Как вспоминал Богданов-Березовский, зал филармонии был переполнен. У него было впечатление, что на концерте собрался весь город. В ложе сидели Кузнецов, Говоров, другие руководители. Усталому, голодному Богданову-Березовскому показалось, что «ярко освещенный Большой зал филармонии с его красивым сочетанием ослепительной белизны, позолоты и мягких тонов малинового бархата, с безупречными архитектурными пропорциями выглядел праздничнее, чем во время самых торжественных концертов довоенного времени. По сравнению с обликом уличных зданий, покрытых ранами, он казался явлением из сказочного, прекрасного мира».
У каждого слушателя в руках была программа, в которой было написано, что Седьмая симфония посвящена Ленинграду. Понятно, что эта музыка произвела феноменальное впечатление. Более благодарную аудиторию трудно себе вообразить. Все понимали, что присутствуют при историческом событии: «Никогда и никто из присутствующих не забудет этот концерт девятого августа. Пестрый оркестр, одетый в кофточки и телогрейки, пиджаки и косоворотки, играл вдохновенно и напряженно… Когда играли финал, весь зал встал. Нельзя было сидеть и слушать. Невозможно».

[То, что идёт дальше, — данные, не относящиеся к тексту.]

(** [recreate_interface] runs the steps of [plan], in that order. *)
Lemma recreate_interface_plan args local_ip remote_ip s :
  recreate_interface args local_ip remote_ip s
  = run_steps (plan args local_ip remote_ip) s.
Proof.
  apply as_steps_unit. unfold recreate_interface.
  eapply as_steps_eq.
  - eapply as_steps_bind; [apply as_steps_print|].
    eapply as_steps_bind; [apply as_steps_save|].
    eapply as_steps_bind; [apply as_steps_run|].
    eapply as_steps_bind; [apply as_steps_print|].
    eapply as_steps_bind; [apply as_steps_run|].
    eapply as_steps_bind; [apply as_steps_print|].
    eapply as_steps_bind; [apply as_steps_run|].
    eapply as_steps_bind.
    { apply (as_steps_for_each _ _ (prefix_steps (tun_name args))).
      intros prefix. unfold prefix_steps.
      eapply as_steps_eq; [steps|reflexivity]. }
    eapply as_steps_bind.
    { apply (as_steps_routes _ _ (route_steps "IPv4" (tun_name args))).
      intros route. unfold route_steps.
      eapply as_steps_eq; [steps|reflexivity]. }
    eapply as_steps_bind.
    { apply (as_steps_routes _ _ (route_steps "IPv6" (tun_name args))).
      intros route. unfold route_steps.
      eapply as_steps_eq; [steps|reflexivity]. }
    eapply as_steps_bind.
    { instantiate (1 := ipv4_mode_steps args). unfold ipv4_mode_steps.
      destruct (String.eqb (ipv4_mode args) "nat");
        [|destruct (String.eqb (ipv4_mode args) "forward")];
        (eapply as_steps_eq; [steps|reflexivity]). }
    instantiate (1 := ipv6_mode_steps args). unfold ipv6_mode_steps.
    destruct (String.eqb (ipv6_mode args) "nat");
      [|destruct (String.eqb (ipv6_mode args) "forward")];
      (eapply as_steps_eq; [steps|reflexivity]).
  - unfold plan, apply_steps. simpl. by rewrite <- !app_assoc.
Qed.

(** The log of a list of steps is one of those [trace_of] allows. *)
Lemma run_steps_trace steps s r s' t :
  run_steps steps s = (r, s', t) -> trace_of steps t r.
Proof.
  revert s t. induction steps as [|st steps IH]; intros s t.
  - unfold run_steps. simpl. rewrite ret_run. intros [= <- <- <-]. constructor.
  - unfold run_steps in *. simpl. rewrite bind_run.
    destruct st as [line|path text|argv check]; simpl.
    + unfold print, emit.
      destruct (for_each steps run_step s) as [[r1 s1] t1] eqn:Hrest.
      intros [= <- <- <-]. constructor. by eapply IH.
    + unfold open_w_write. destruct (writable path) eqn:Hw.
      * destruct (for_each steps run_step _) as [[r1 s1] t1] eqn:Hrest.
        intros [= <- <- <-]. constructor; [done|]. by eapply IH.
      * intros [= <- <- <-]. by constructor.
    + rewrite bind_run. unfold subprocess_run.
      destruct (os_exec (os s) argv) as [returncode w].
      destruct (check && negb (returncode =? 0)) eqn:Hcheck.
      * intros [= <- <- <-].
        apply andb_true_iff in Hcheck as [-> Hrc].
        apply negb_true_iff, Z.eqb_neq in Hrc. by constructor.
      * rewrite ret_run.
        destruct (for_each steps run_step _) as [[r1 s1] t1] eqn:Hrest.
        intros [= <- <- <-]. simpl. constructor; [|by eapply IH].
        apply andb_false_iff in Hcheck as [->|Hrc]; [by left|right].
        by apply negb_false_iff, Z.eqb_eq in Hrc.
Qed.

End Steps.

(** ** A run of [main], case by case *)

Section Main.
Context `{Env}.

Lemma main_run args s :
  main args s
  = match resolve (local_hostname args) with
    | Raise e => (Raise e, s, [EvGet (doh_url (local_hostname args))])
    | Ok local_ip =>
        match resolve (remote_hostname args) with
        | Raise e => (Raise e, s, [EvGet (doh_url (local_hostname args));
                                   EvGet (doh_url (remote_hostname args))])
        | Ok remote_ip =>
            match needs_interface_recreation local_ip remote_ip (tun_name args) s with
            | (Raise e, s1, t1) => (Raise e, s1, preamble args local_ip remote_ip ++ t1)
            | (Ok true, s1, t1) =>
                match run_steps (plan args local_ip remote_ip) s1 with
                | (Ok _, s2, t2) =>
                    (Ok 0, s2, preamble args local_ip remote_ip ++ t1 ++ t2)
                | (Raise e, s2, t2) =>
                    (Raise e, s2, preamble args local_ip remote_ip ++ t1 ++ t2)
                end
            | (Ok false, s1, t1) =>
                (Ok 0, s1, preamble args local_ip remote_ip ++ t1
                           ++ [EvPrint (healthy_line args)])
            end
        end
    end.
Proof.
  unfold main. rewrite bind_run, look_up_ip_addr_run.
  destruct (resolve (local_hostname args)) as [local_ip|e]; [|done].
  rewrite bind_run, look_up_ip_addr_run.
  destruct (resolve (remote_hostname args)) as [remote_ip|e]; [|done].
  rewrite bind_run. unfold print at 1, emit. rewrite bind_run.
  destruct (needs_interface_recreation _ _ _ s) as [[[[]|e] s1] t1]; [| |done].
  - rewrite bind_run, recreate_interface_plan.
    destruct (run_steps _ s1) as [[[[]|e] s2] t2]; simpl; [|done].
    by rewrite app_nil_r.
  - rewrite bind_run. unfold print, emit. simpl. reflexivity.
Qed.

End Main.

(** ** The state record: saving and loading *)

(** C1.  Saving a pair of addresses for a tunnel and then reading the
    file back along the load path of the drift detector does NOT recover
    the pair: [readline] hands the first line to [IPv4Address] with its
    line feed, and the load raises [AddressValueError] on it.  This holds
    for every tunnel name and every pair of addresses. *)
Theorem saved_record_does_not_load `{Env} tun local_ip remote_ip s :
  writable (state_path tun) = true ->
  let saved := (save_tunnel_addrs local_ip remote_ip tun s).1.2 in
  (save_tunnel_addrs local_ip remote_ip tun s).1.1 = Ok tt
  /\ fs saved !! state_path tun = Some (record_text local_ip remote_ip)
  /\ read_tunnel_addrs tun saved
     = (Raise (AddressValueError (ipaddress.str local_ip +:+ nl)), saved,
        [EvOpenRead (state_path tun)]).
Proof.
  intros Hw. rewrite save_tunnel_addrs_run, Hw. simpl.
  split_and!; [done|apply lookup_insert_eq|].
  apply (read_saved_record tun local_ip remote_ip). simpl. apply lookup_insert_eq.
Qed.

Lemma saved_record_does_not_load_witness :
  let saved := (@save_tunnel_addrs Demo.env Demo.local_ip Demo.remote_ip
                  "autosit" Demo.fresh).1.2 in
  (@save_tunnel_addrs Demo.env Demo.local_ip Demo.remote_ip "autosit" Demo.fresh).1.1
  = Ok tt
  /\ fs saved !! state_path "autosit" = Some (record_text Demo.local_ip Demo.remote_ip)
  /\ @read_tunnel_addrs Demo.env "autosit" saved
     = (Raise (AddressValueError (ipaddress.str Demo.local_ip +:+ nl)), saved,
        [EvOpenRead (state_path "autosit")]).
Proof.
  apply (@saved_record_does_not_load Demo.env "autosit" Demo.local_ip Demo.remote_ip
           Demo.fresh).
  reflexivity.
Defined.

Многие слушатели плакали, как это было и на премьере Пятой симфонии Шостаковича. В обоих случаях это было следствием шока от неожиданной эмоциональной атаки, когда музыка говорила об общей трагедии, не прибегая к помощи могущих быть опасными слов. Под звуки Седьмой симфонии ленинградцы оплакивали свою судьбу и судьбу своего города, медленно умиравшего в тисках самой безжалостной осады XX века.

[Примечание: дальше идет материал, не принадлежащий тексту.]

(** The issue date of an invoice generated for a range of dates in order:
    a whole number of days after the start, not after the end. *)
Lemma generateInvoice_issue h s e sup cus sequence direction n inv n' :
  fixed_offset h ->
  Z.abs s <= 4 * 10 ^ 15 -> 0 <= e - s <= 4 * 10 ^ 15 ->
  generateInvoice h (Some s) (Some e) sup cus sequence direction n = Return (inv, n') ->
  exists j,
    0 <= j <= (e - s) / msPerDay /\
    date inv = date_text (s + j * msPerDay) /\
    inv_number inv
    = generateInvoiceNumber h (getFullYear h (Some (s + j * msPerDay))) sequence direction.
Proof.
  intros Hfix Hs He H.
  apply generateInvoice_parts in H.
  destruct H as (randomDays & n1 & t & Hr & Ha & Hd & Hn & _).
  cbn [getTime] in Hr. rewrite num_sub_int in Hr by lia.
  rewrite (daysDiff_exact (e - s) He) in Hr.
  assert (HJ : 0 <= (e - s) / 86400000 <= 46296296).
  { Z.div_mod_to_equations. lia. }
  destruct (randomBetween_returns h 0 ((e - s) / 86400000) n ltac:(lia) ltac:(lia) ltac:(lia))
    as (j & Hj & Hrj).
  rewrite Hrj in Hr. apply Return_pair_inv in Hr. destruct Hr as [<- _].
  rewrite (addDays_Some h s j Hfix) in Ha by lia.
  apply TimeClip_inv in Ha. destruct Ha as [-> _].
  exists j. unfold msPerDay. repeat split; try assumption; lia.
Qed.

(** ** Invalid dates *)

Lemma num_add_nan_r x : num_add x NaN = NaN.
Proof. destruct x; reflexivity. Qed.

Lemma num_mul_nan_r x : num_mul x NaN = NaN.
Proof. destruct x; reflexivity. Qed.

Lemma addDays_NaN h d : addDays h d NaN = None.
Proof.
  unfold addDays, setDate. destruct d as [t|]; [|reflexivity].
  rewrite num_add_nan_r. reflexivity.
Qed.

Lemma randomBetween_NaN h a n : randomBetween h a NaN n = Return (NaN, S n).
Proof.
  unfold randomBetween, bind, Math_random, ret.
  change (num_sub NaN a) with NaN. change (num_add NaN (ofZ 1)) with NaN.
  rewrite num_mul_nan_r. reflexivity.
Qed.

Lemma randomBetween_total h a b n : exists x, randomBetween h a b n = Return (x, S n).
Proof. unfold randomBetween, bind, Math_random, ret. eexists. reflexivity. Qed.

(** With an Invalid Date at either end of the range, [generateInvoice] throws. *)
Lemma generateInvoice_invalid h rs re sup cus sequence direction n :
  rs = None \/ re = None ->
  generateInvoice h rs re sup cus sequence direction n = Throw RangeError.
Proof.
  intros Hnone.
  assert (Hd : forall x, randomBetween h (ofZ 0)
                 (Math_floor (num_div (num_sub (getTime re) (getTime rs)) msPerDayNumber)) n
               = Return (x, S n) -> addDays h rs x = None).
  { intros x Hx. destruct rs as [s|]; [|apply addDays_None].
    destruct Hnone as [Hn | ->]; [discriminate|].
    cbn [getTime] in Hx. change (num_sub NaN (ofZ s)) with NaN in Hx.
    change (Math_floor (num_div NaN msPerDayNumber)) with NaN in Hx.
    rewrite randomBetween_NaN in Hx. apply Return_pair_inv in Hx. destruct Hx as [<- _].
    apply addDays_NaN. }
  unfold generateInvoice.
  destruct (randomBetween_total h (ofZ 0)
              (Math_floor (num_div (num_sub (getTime re) (getTime rs)) msPerDayNumber)) n)
    as (x & Hx).
  rewrite (bind_Return _ _ _ _ _ Hx). rewrite (Hd x Hx).
  destruct (randomBetween_returns h 14 30 (S n) ltac:(lia) ltac:(lia) ltac:(lia)) as (k & Hk & Hr2).
  rewrite (bind_Return _ _ _ _ _ Hr2).
  destruct (randomBetween_returns h 1 5 (S (S n)) ltac:(lia) ltac:(lia) ltac:(lia))
    as (c & Hc & Hr3).
  rewrite (bind_Return _ _ _ _ _ Hr3).
  destruct (generateInvoiceItems_spec h c (S (S (S n))) ltac:(lia)) as (its & n4 & Hits & _).
  rewrite (bind_Return _ _ _ _ _ Hits).
  reflexivity.
Qed.

(** ** Invoice numbers of generated invoices *)

Lemma YearFromDay_wide d :
  -200000000 <= d <= 200000000 -> Z.abs (YearFromDay d) < 2 ^ 53.
Proof.
  intros Hd. pose proof (YearFromDay_spec d) as H. cbv zeta in H.
  destruct H as (H1 & H2 & H3).
  set (y := YearFromDay d) in *. clearbody y.
  assert (-700000 <= y <= 700000); [|lia].
  unfold DayFromYear in H1, H2. Z.div_mod_to_equations. lia.
Qed.

Lemma generateInvoice_suffix h rs re sup cus q direction n inv n' :
  0 <= q <= 9999 ->
  generateInvoice h rs re sup cus (ofZ q) direction n = Return (inv, n') ->
  exists t,
    Z.abs t <= maxTime /\ date inv = date_text t /\
    inv_number inv
    = (if direction_eqb direction receivables then "INV" else "BILL")
        ++ "-" ++ Number_toString h (getFullYear h (Some t)) ++ "-" ++ fixed_width 4 q.
Proof.
  intros Hq H. apply generateInvoice_parts in H.
  destruct H as (randomDays & n1 & t & _ & Ha & Hd & Hn & _).
  exists t. split; [exact (addDays_inv _ _ _ _ Ha)|]. split; [exact Hd|].
  rewrite Hn. unfold generateInvoiceNumber.
  rewrite (Number_toString_ofZ h q) by lia. rewrite padStart_fixed_width by exact Hq.
  reflexivity.
Qed.

Lemma getFullYear_text h t :
  (forall t' b, Z.abs (host_localTZA h t' b) <= msPerDay) -> Z.abs t <= maxTime ->
  Number_toString h (getFullYear h (Some t)) = Z_to_string (YearFromTime (LocalTime h t)).
Proof.
  intros Hoff Ht. cbn [getFullYear]. apply Number_toString_ofZ.
  unfold YearFromTime. apply YearFromDay_wide.
  pose proof (Hoff t true) as Ho. unfold LocalTime, Day, maxTime, msPerDay in *.
  Z.div_mod_to_equations. lia.
Qed.

Local Open Scope list_scope.
Local Open Scope string_scope.
Local Open Scope Z_scope.

(** * Further lemmas: transactions *)

Lemma tuple4_inv {A B C D S : Type} (a a' : A) (b b' : B) (c c' : C) (d d' : D) (n n' : S) :
  Return ((a, b, c, d), n) = Return ((a', b', c', d'), n') ->
  a = a' /\ b = b' /\ c = c' /\ d = d' /\ n = n'.
Proof.
  intros H. apply Return_pair_inv in H. destruct H as [H ->].
  apply pair_inv in H. destruct H as [H ->].
  apply pair_inv in H. destruct H as [H ->].
  apply pair_inv in H. destruct H as [-> ->]. repeat split.
Qed.

(** Opens a run of [generateTransaction]: the counterparty draw [H1], the
    branch of the type [H2], and the formatted date [Hd]. *)
Ltac open_transaction H cp n1 H1 td am ds me n2 H2 Hd :=
  unfold generateTransaction in H;
  bind_step H cp n1 H1;
  let r := fresh "r" in
  bind_step H r n2 H2; destruct r as [[[td am] ds] me];
  let d := fresh "d" in let n3 := fresh "n" in let H3 := fresh "H" in
  let E := fresh "E" in let Etx := fresh "Etx" in let Emd := fresh "Emd" in
  bind_step H d n3 H3; apply lift_inv in H3; destruct H3 as (? & Hd & E);
  apply pair_inv in E; destruct E as [<- _];
  ret_inv H Etx Emd; subst.

(** A draw of the payment delay between the literals [a] and [b], of width [w]. *)
Ltac draw_offset H a b w k Hk :=
  let offset := fresh "offset" in let n := fresh "n" in let Hr := fresh "Hr" in
  bind_step H offset n Hr;
  apply (randomBetween_inv _ a b w) in Hr; [|vm_compute; reflexivity|lia|lia];
  destruct Hr as (-> & k & Hk & ->).

(** The counterparty, the payment delay and the date of a transaction. *)
Lemma generateTransaction_common h inv type direction n tx md n' :
  generateTransaction h inv type direction n = Return ((tx, md), n') ->
  exists n1 d,
    getRandomNameVariation h
      (if direction_eqb direction payables then supplier inv else customer inv) n
    = Return (counterparty tx, n1) /\
    fst (payment_delay type) <= d <= snd (payment_delay type) /\
    formatDate (addDays h (Date_parse h (date inv)) (ofZ d)) = Return (tx_date tx) /\
    originalAmount md = total inv.
Proof.
  intros H. open_transaction H cp n1 H1 td am ds me n2 H2 Hd.
  exists n1. cbn [counterparty tx_date].
  destruct type; cbn [payment_delay fst snd];
    try unfold discount_case in H2; try unfold fx_case in H2.
  - draw_offset H2 1 7 7 k Hk. unfold ret in H2. apply tuple4_inv in H2.
    destruct H2 as (<- & _ & _ & <- & _). exists k. repeat split; try assumption; lia.
  - draw_offset H2 1 5 5 k Hk. unfold ret in H2. apply tuple4_inv in H2.
    destruct H2 as (<- & _ & _ & <- & _). exists k. repeat split; try assumption; lia.
  - draw_offset H2 1 5 5 k Hk. unfold ret in H2. apply tuple4_inv in H2.
    destruct H2 as (<- & _ & _ & <- & _). exists k. repeat split; try assumption; lia.
  - draw_offset H2 1 5 5 k Hk. unfold ret in H2. apply tuple4_inv in H2.
    destruct H2 as (<- & _ & _ & <- & _). exists k. repeat split; try assumption; lia.
  - draw_offset H2 3 14 12 k Hk. bind_step H2 rate n4 H4. unfold ret in H2.
    apply tuple4_inv in H2.
    destruct H2 as (<- & _ & _ & <- & _). exists k. repeat split; try assumption; lia.
  - draw_offset H2 3 14 12 k Hk. bind_step H2 rate n4 H4. unfold ret in H2.
    apply tuple4_inv in H2.
    destruct H2 as (<- & _ & _ & <- & _). exists k. repeat split; try assumption; lia.
  - draw_offset H2 1 10 10 k Hk. bind_step H2 de n4 H4. unfold ret in H2.
    apply tuple4_inv in H2.
    destruct H2 as (<- & _ & _ & <- & _). exists k. repeat split; try assumption; lia.
  - draw_offset H2 1 10 10 k Hk. bind_step H2 rate n4 H4. unfold ret in H2.
    apply tuple4_inv in H2.
    destruct H2 as (<- & _ & _ & <- & _). exists k. repeat split; try assumption; lia.
  - draw_offset H2 30 60 31 k Hk. unfold ret in H2. apply tuple4_inv in H2.
    destruct H2 as (<- & _ & _ & <- & _). exists k. repeat split; try assumption; lia.
  - draw_offset H2 1 7 7 k Hk. unfold ret in H2. apply tuple4_inv in H2.
    destruct H2 as (<- & _ & _ & <- & _). exists k. repeat split; try assumption; lia.
Qed.

(** The types that pay the invoice total unchanged. *)
Lemma generateTransaction_exact h inv type direction n tx md n' :
  pays_total type = true ->
  generateTransaction h inv type direction n = Return ((tx, md), n') ->
  amount_eur tx = num_mul (amountSignOf direction) (total inv) /\
  adjustedAmount md = total inv /\ originalAmount md = total inv /\
  discountPercent md = None /\ fxRate md = None.
Proof.
  intros Hp H. open_transaction H cp n1 H1 td am ds me n2 H2 Hd.
  cbn [amount_eur].
  destruct type; try discriminate Hp.
  - draw_offset H2 1 7 7 k Hk. unfold ret in H2. apply tuple4_inv in H2.
    destruct H2 as (_ & <- & _ & <- & _). repeat split.
  - draw_offset H2 1 10 10 k Hk. bind_step H2 de n4 H4. unfold ret in H2.
    apply tuple4_inv in H2. destruct H2 as (_ & <- & _ & <- & _). repeat split.
  - draw_offset H2 30 60 31 k Hk. unfold ret in H2. apply tuple4_inv in H2.
    destruct H2 as (_ & <- & _ & <- & _). repeat split.
  - draw_offset H2 1 7 7 k Hk. unfold ret in H2. apply tuple4_inv in H2.
    destruct H2 as (_ & <- & _ & <- & _). repeat split.
Qed.

(** The FX cases: the rate drawn and the amount paid. *)
Lemma generateTransaction_fx h inv type direction lo hi n tx md n' :
  fx_rate_bounds type = Some (lo, hi) ->
  generateTransaction h inv type direction n = Return ((tx, md), n') ->
  exists r,
    lo <= r <= hi /\ fxRate md = Some (cents r) /\
    amount_eur tx
    = num_mul (amountSignOf direction)
        (round2 (num_mul (total inv) (fx_multiplier direction (cents r)))) /\
    adjustedAmount md = Math_abs (amount_eur tx).
Proof.
  intros Hb H. open_transaction H cp n1 H1 td am ds me n2 H2 Hd.
  cbn [amount_eur].
  destruct type; try discriminate Hb; cbn [fx_rate_bounds] in Hb; injection Hb as <- <-;
    apply fx_case_inv in H2; destruct H2 as (offset & rate & n3 & n4 & Hrate & E);
    apply pair_inv in E; destruct E as [E ->]; apply pair_inv in E; destruct E as [E _];
    apply pair_inv in E; destruct E as [_ ->].
  - destruct (randomFloat_gain h n3) as (k & Hk & Hg). rewrite Hg in Hrate.
    apply Return_pair_inv in Hrate. destruct Hrate as [<- _].
    exists k. lazy beta iota delta [fxRate adjustedAmount].
    split; [exact Hk|]. split; [reflexivity|].
    split; [|reflexivity]. destruct direction; reflexivity.
  - destruct (randomFloat_loss h n3) as (k & Hk & Hg). rewrite Hg in Hrate.
    apply Return_pair_inv in Hrate. destruct Hrate as [<- _].
    exists k. lazy beta iota delta [fxRate adjustedAmount].
    split; [exact Hk|]. split; [reflexivity|].
    split; [|reflexivity]. destruct direction; reflexivity.
Qed.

Музыка Шостаковича звучала аккомпанементом к окончательной кристаллизации новой легенды о Ленинграде как городе-страдальце, городе-мученике. 100 лет тому назад Гоголь, а вслед за ним Достоевский создали образ Петербурга – бесчеловечного, холодного колосса, города-спрута, центра угнетения и унижения простых людей. Прошли годы; перенося удар за ударом, город терял признаки власти и величия: сначала он перестал быть столицей государства, а затем был опустошен в годы сталинского Большого Террора. Немецкая осада должна была окончательно уничтожить Ленинград. Но случилось чудо: физически истерзанный город воспарил духом, омытый горячим морем национальной и мировой симпатии и сострадания.